Common causes of heap corruption memory errors are modifying objects after they have been destroyed, or double deleting a pointer. In such cases, you often find out about the corruption well after it occurs with unhelpful errors like this:

Free Heap block NNNNNNNN modified at NNNNNNNN after it was freed

Aside from defensive programming techniques, a common strategy for combating these types of bugs is to log and track all memory allocations so that it’s possible to backtrack and determine which code last used the memory address or range of memory that got corrupted. Unfortunately, sometimes it isn’t possible or practical to add such diagnostic capabilities. For example, ObjectARX add-ons use AutoCAD’s heap and memory allocation functions, and unless you happen to have access to the AutoCAD source code, there is no way to change them.

Luckily there is a debugging tool designed for this precise scenario: the PageHeap heap verifier tool. This tool has been built into Windows since Windows 2000, but you have to turn it on in order to use it.
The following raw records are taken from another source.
(* ===== verification/BackupIngestFacts.v ===== *)
(** * What the ingest endpoint keeps

    Invariants of [BackupIngest.step]: who may land a member, that a receipt
    of the open generation stands for a file with the digest it names, that a
    member is never overwritten; and the receipt that crosses from one
    generation into the next. *)
From Stdlib Require Import Ascii String.
From S2P Require Import Prelude GoStrings GoRunes GoPath BackupMembers BackupGrants BackupIngest.
Open Scope string_scope.
Open Scope list_scope.
Open Scope Z_scope.
#[local] Arguments String.append : simpl nomatch.

(** ** Names *)

Lemma valid_member_split m : BackupValidMemberPath m = true →
  ∃ app file, Split slash m = [BackupVolumesDir; app; file] ∧
    m = BackupVolumesDir +:+ "/" +:+ app +:+ "/" +:+ file ∧
    without slash app = true ∧ without slash file = true ∧ HasPrefix file "." = false.
Proof.
  intros Hm. destruct (valid_member_names m Hm) as (app & file & _ & _ & Es & Ha & Hf).
  exists app, file. split; [done|]. split.
  { rewrite <- (Split_Join slash m), Es. done. }
  split; [by destruct (staging_name_proper app Ha) as [(_ & _ & ?) _]|].
  split; [by destruct (staging_name_proper file Hf) as [(_ & _ & ?) _]|].
  revert Hf. unfold BackupValidStagingName. destruct (_ || _); [done|].
  destruct (HasPrefix file "."); [by rewrite orb_true_r|done].
Qed.

Lemma temp_of_valid m : BackupValidMemberPath m = true →
  ∃ app file, Split slash m = [BackupVolumesDir; app; file] ∧
    Split slash (temp_of m) = [BackupVolumesDir; app; ".upload-" +:+ file].
Proof.
  intros Hm. destruct (valid_member_split m Hm) as (app & file & Es & _ & Ha & Hf & _).
  exists app, file. split; [done|]. unfold temp_of. rewrite Es.
  change (Join [BackupVolumesDir; app; ".upload-" +:+ file] "/")
    with (BackupVolumesDir +:+ String slash (app +:+ String slash (".upload-" +:+ file))).
  rewrite !Split_app by done. rewrite Split_plain; [done|].
  unfold without in *. by rewrite all_chars_app, Hf.
Qed.

(** A temporary file is never a member. *)
Lemma temp_not_member m m' : BackupValidMemberPath m = true → BackupValidMemberPath m' = true → temp_of m ≠ m'.
Proof.
  intros Hm Hm' E. destruct (temp_of_valid m Hm) as (app & file & _ & Et).
  destruct (valid_member_split m' Hm') as (app' & file' & Es & _ & _ & _ & Hd).
  rewrite E, Es in Et. injection Et as -> ->. done.
Qed.

Lemma partial_dir_inj gd a gd' b :
  gd ≠ EmptyString → gd' ≠ EmptyString →
  BackupValidGenerationID a = true → BackupValidGenerationID b = true →
  filepath_Join [gd; BackupPartialDirName a] = filepath_Join [gd'; BackupPartialDirName b] → a = b.
Proof.
  assert (∀ gd a, gd ≠ EmptyString → BackupValidGenerationID a = true →
    names (filepath_Join [gd; BackupPartialDirName a]) = components gd ++ [BackupPartialDirName a]) as H.
  { clear. intros gd a Hgd Ha. cbn [filepath_Join]. rewrite (proj2 (String.eqb_neq _ _) Hgd).
    change (Join [gd; BackupPartialDirName a] "/") with (gd +:+ "/" +:+ BackupPartialDirName a).
    unfold Clean. rewrite names_render by apply components_proper.
    destruct (staging_name_proper a Ha) as [(_ & _ & Hs) _].
    assert (names (BackupPartialDirName a) = [BackupPartialDirName a]) as Hn.
    { apply names_single. split; [done|]. split; [done|].
      unfold BackupPartialDirName, BackupPartialDirPrefix, without in *. by rewrite all_chars_app, Hs. }
    rewrite components_below, Hn; [done|done|]. rewrite Hn. repeat constructor. done. }
  intros Hgd Hgd' Ha Hb E. apply (f_equal names) in E. rewrite !H in E by done.
  apply (f_equal last) in E. rewrite !last_snoc in E. injection E as E.
  unfold BackupPartialDirName in E. simpl in E. by simplify_eq.
Qed.

Section facts.
Context `{Crypto} `{Archive} (key : string).
#[local] Abbreviation step := (step key).

(** ** Authorisation *)

(** What stands behind a handler that has claimed a member: a credential of
    this endpoint, for uploads, issued to the node whose key presented it, for
    this member of this generation and its run. *)
Definition authorised (r : Request) (g : Grant) (gen : openGeneration) (m : string) : Prop :=
  well_scoped g ∧ ForUpload g = true ∧ g_NodeID g = q_owner r ∧ g_Member g = m ∧
  g_Generation g = og_id gen ∧ g_JobID g = og_jobID gen ∧
  ∃ token now, CutPrefix (q_authorization r) "Bearer " = Some token ∧ Verify key now token = Ok g.

Lemma serve_checks_inl now r g gid m : serve_checks key now r = inl (g, gid, m) →
  well_scoped g ∧ ForUpload g = true ∧ g_NodeID g = q_owner r ∧ g_Member g = m ∧ g_Generation g = gid ∧
  ∃ token, CutPrefix (q_authorization r) "Bearer " = Some token ∧ Verify key now token = Ok g.
Proof.
  unfold serve_checks. destruct (String.eqb _ _); [done|]. destruct (negb _); [done|].
  destruct (SplitIngestPath _) as [[gid' m']|]; [|done].
  destruct (CutPrefix _ _) as [token|] eqn:Et; [|done]. destruct (String.eqb _ _); [done|].
  destruct (Verify key now token) as [g'|e] eqn:Ev; [|by destruct (errors_Is _ _)].
  destruct (ForUpload g') eqn:Eu; [|done]. cbn [negb].
  unfold CheckPresenter. destruct (String.eqb (q_owner r) _); [done|]. cbn [orb].
  destruct (String.eqb_spec (g_NodeID g') (q_owner r)) as [En|]; [|done]. cbn [negb].
  destruct (String.eqb_spec (g_Generation g') gid') as [Eg|]; [|done].
  destruct (String.eqb_spec (g_Member g') m') as [Em|]; [|done]. cbn [negb orb].
  intros E. assert (g' = g ∧ gid' = gid ∧ m' = m) as (-> & -> & ->).
  { destruct (ParseUint _) as [d|]; [destruct (_ || _)|]; by simplify_eq. }
  destruct (Verify_Ok key now token g Ev) as (Hw & _). eauto 10.
Qed.

Lemma serve_claim_inl g gid m i gen i' : serve_claim g gid m i = inl (gen, i') →
  in_gen i = Some gen ∧ og_id gen = gid ∧ og_jobID gen = g_JobID g ∧ in_landed i !! m = None ∧
  in_gen i' = in_gen i ∧ in_last i' = in_last i ∧ in_landed i' = in_landed i.
Proof.
  unfold serve_claim. destruct (in_gen i) as [gen'|] eqn:Ei; [|done].
  destruct (String.eqb_spec (og_id gen') gid); [|done].
  destruct (String.eqb_spec (og_jobID gen') (g_JobID g)); [|done]. cbn [negb orb].
  case_bool_decide as Hl; [done|]. case_bool_decide; [done|]. cbn [orb]. intros [= <- <-].
  apply eq_None_not_Some in Hl. done.
Qed.

(** ** The invariant *)

Definition open_dir (s : Sys) (d : string) : Prop := ∃ g, in_gen (y_in s) = Some g ∧ og_dir g = d.

(** A member's file is there with the digest and the length of its receipt. *)
Definition stored (s : Sys) (d m : string) (rc : Receipt) : Prop :=
  ∃ c, y_disk s !! (d, m) = Some c ∧ sha256_hex c = rc_SealedDigest rc ∧
       Z.of_nat (String.length c) = rc_SealedBytes rc.

Definition known (s : Sys) (gen : openGeneration) : Prop := y_used s !! og_id gen = Some (og_dir gen).

Definition thread_ok (s : Sys) (T : Thread) : Prop :=
  match T with
  | TQueued r g gen m | TBody r g gen m _ => known s gen ∧ authorised r g gen m
  | TRenamed r g gen m rc =>
      known s gen ∧ authorised r g gen m ∧ rc_Generation rc = og_id gen ∧ rc_Member rc = m ∧
      rc_NodeID rc = q_owner r ∧ (open_dir s (og_dir gen) → stored s (og_dir gen) m rc)
  | TRemove d => (∃ gid, y_used s !! gid = Some d) ∧ ¬ open_dir s d
  | _ => True
  end.

Definition holds (T : Thread) : bool :=
  match T with TBody _ _ _ _ _ | TRenamed _ _ _ _ _ | TRelease _ => true | _ => false end.

Definition partial_dir (gid d : string) : Prop :=
  ∃ gd, gd ≠ EmptyString ∧ BackupValidGenerationID gid = true ∧ d = filepath_Join [gd; BackupPartialDirName gid].

Record Inv (s : Sys) : Prop := {
  inv_used gid d : y_used s !! gid = Some d → partial_dir gid d;
  inv_gen g : in_gen (y_in s) = Some g ∨ in_last (y_in s) = Some g → known s g;
  inv_landed m rc : in_landed (y_in s) !! m = Some rc →
    BackupValidMemberPath m = true ∧ rc_Member rc = m ∧
    ∃ d, y_used s !! rc_Generation rc = Some d ∧ (open_dir s d → stored s d m rc);
  inv_thread t T : y_thr s !! t = Some T → thread_ok s T;
  inv_slots : (y_slots s ≤ 1)%nat;
  inv_idle t T : y_slots s ≠ O → y_thr s !! t = Some T → holds T = false;
  inv_one t t' T T' : y_thr s !! t = Some T → y_thr s !! t' = Some T' → holds T = true → holds T' = true → t = t';
  inv_body t r g gen m w c : y_thr s !! t = Some (TBody r g gen m w) →
    y_disk s !! (og_dir gen, temp_of m) = Some c → c = w }.

(** What a step may do to the facts about directories: ids are added, no
    known directory becomes the open one, and the members in the open one
    stay. *)
Record frame (s s' : Sys) : Prop := {
  fr_used : y_used s ⊆ y_used s';
  fr_open d : open_dir s' d → (∃ gid, y_used s !! gid = Some d) → open_dir s d;
  fr_disk d m c : BackupValidMemberPath m = true → open_dir s' d →
    y_disk s !! (d, m) = Some c → y_disk s' !! (d, m) = Some c }.

Lemma frame_known s s' gen : frame s s' → known s gen → known s' gen.
Proof using. intros F Hk. eapply lookup_weaken; [exact Hk|apply F]. Qed.

Lemma frame_stored s s' gid d m rc : frame s s' → y_used s !! gid = Some d → BackupValidMemberPath m = true →
  (open_dir s d → stored s d m rc) → open_dir s' d → stored s' d m rc.
Proof using.
  intros F Hu Hm Hs Ho. destruct Hs as (c & Hc & ?); [apply (fr_open _ _ F); eauto|].
  exists c. split; [|done]. by apply (fr_disk _ _ F).
Qed.

Lemma authorised_valid r g gen m : authorised r g gen m → BackupValidMemberPath m = true.
Proof using. intros ((_ & ? & _) & _ & _ & <- & _). done. Qed.

Lemma frame_thread s s' T : frame s s' → thread_ok s T → thread_ok s' T.
Proof using.
  intros F. destruct T as [r g gen m|r g gen m w|r g gen m rc| | |d|]; simpl; try done.
  - intros [Hk Ha]. split; [by eapply frame_known|done].
  - intros [Hk Ha]. split; [by eapply frame_known|done].
  - intros (Hk & Ha & Hg & Hm & Hn & Hs). split; [by eapply frame_known|]. do 4 (split; [done|]).
    eapply frame_stored; [done|exact Hk|by eapply authorised_valid|done].
  - intros [[gid Hu] Hno]. split; [exists gid; eapply lookup_weaken; [done|apply F]|].
    intros Ho. apply Hno, (fr_open _ _ F); eauto.
Qed.

(** Receipts are carried along a frame. *)
Lemma frame_receipt s s' m rc : frame s s' → Inv s → in_landed (y_in s) !! m = Some rc →
  BackupValidMemberPath m = true ∧ rc_Member rc = m ∧
  ∃ d, y_used s' !! rc_Generation rc = Some d ∧ (open_dir s' d → stored s' d m rc).
Proof using.
  intros F I Hl. destruct (inv_landed _ I m rc Hl) as (Hm & Hr & d & Hu & Hs).
  split; [done|]. split; [done|]. exists d. split; [eapply lookup_weaken; [done|apply F]|].
  by eapply frame_stored.
Qed.

Lemma frame_landed s s' : frame s s' → Inv s → in_landed (y_in s') = in_landed (y_in s) →
  ∀ m rc, in_landed (y_in s') !! m = Some rc →
    BackupValidMemberPath m = true ∧ rc_Member rc = m ∧
    ∃ d, y_used s' !! rc_Generation rc = Some d ∧ (open_dir s' d → stored s' d m rc).
Proof using. intros F I -> m rc. by apply frame_receipt. Qed.

(** Lookups of the thread table after one thread moved. *)
Lemma thr_cases (thr : gmap nat Thread) t T t' T' :
  <[t := T]> thr !! t' = Some T' → (t' = t ∧ T' = T) ∨ (t' ≠ t ∧ thr !! t' = Some T').
Proof using. destruct (decide (t' = t)) as [->|]; [rewrite lookup_insert_eq; naive_solver|rewrite lookup_insert_ne by done; auto]. Qed.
I use the Global Flags Utility (gflags.exe from Debugging Tools for Windows) to turn on the PageHeap verifier when needed. The PageHeap utility must be used in conjunction with a debugger such as WinDbg or Visual Studio.

A typical debugging use case for an ObjectARX add-on is to enable PageHeap monitoring for the entire AutoCAD process:

gflags /p /enable acad.exe /full

For monitoring only a specific ObjectARX module, use syntax like this:

gflags /p /enable acad.exe /full /dlls myarx.arx

Once PageHeap monitoring is enabled, you simply reproduce the heap corruption under a debugger like normal.  The PageHeap utility will break execution as soon as the heap corruption occurs. Examining the call stack at that point will show exactly which code is causing the corruption.

Once you’ve fixed the problem, don’t forget to disable the PageHeap utility again:

gflags /p /disable acad.exe

I have not needed to use the PageHeap utility very often, but it has been a godsend when I needed it.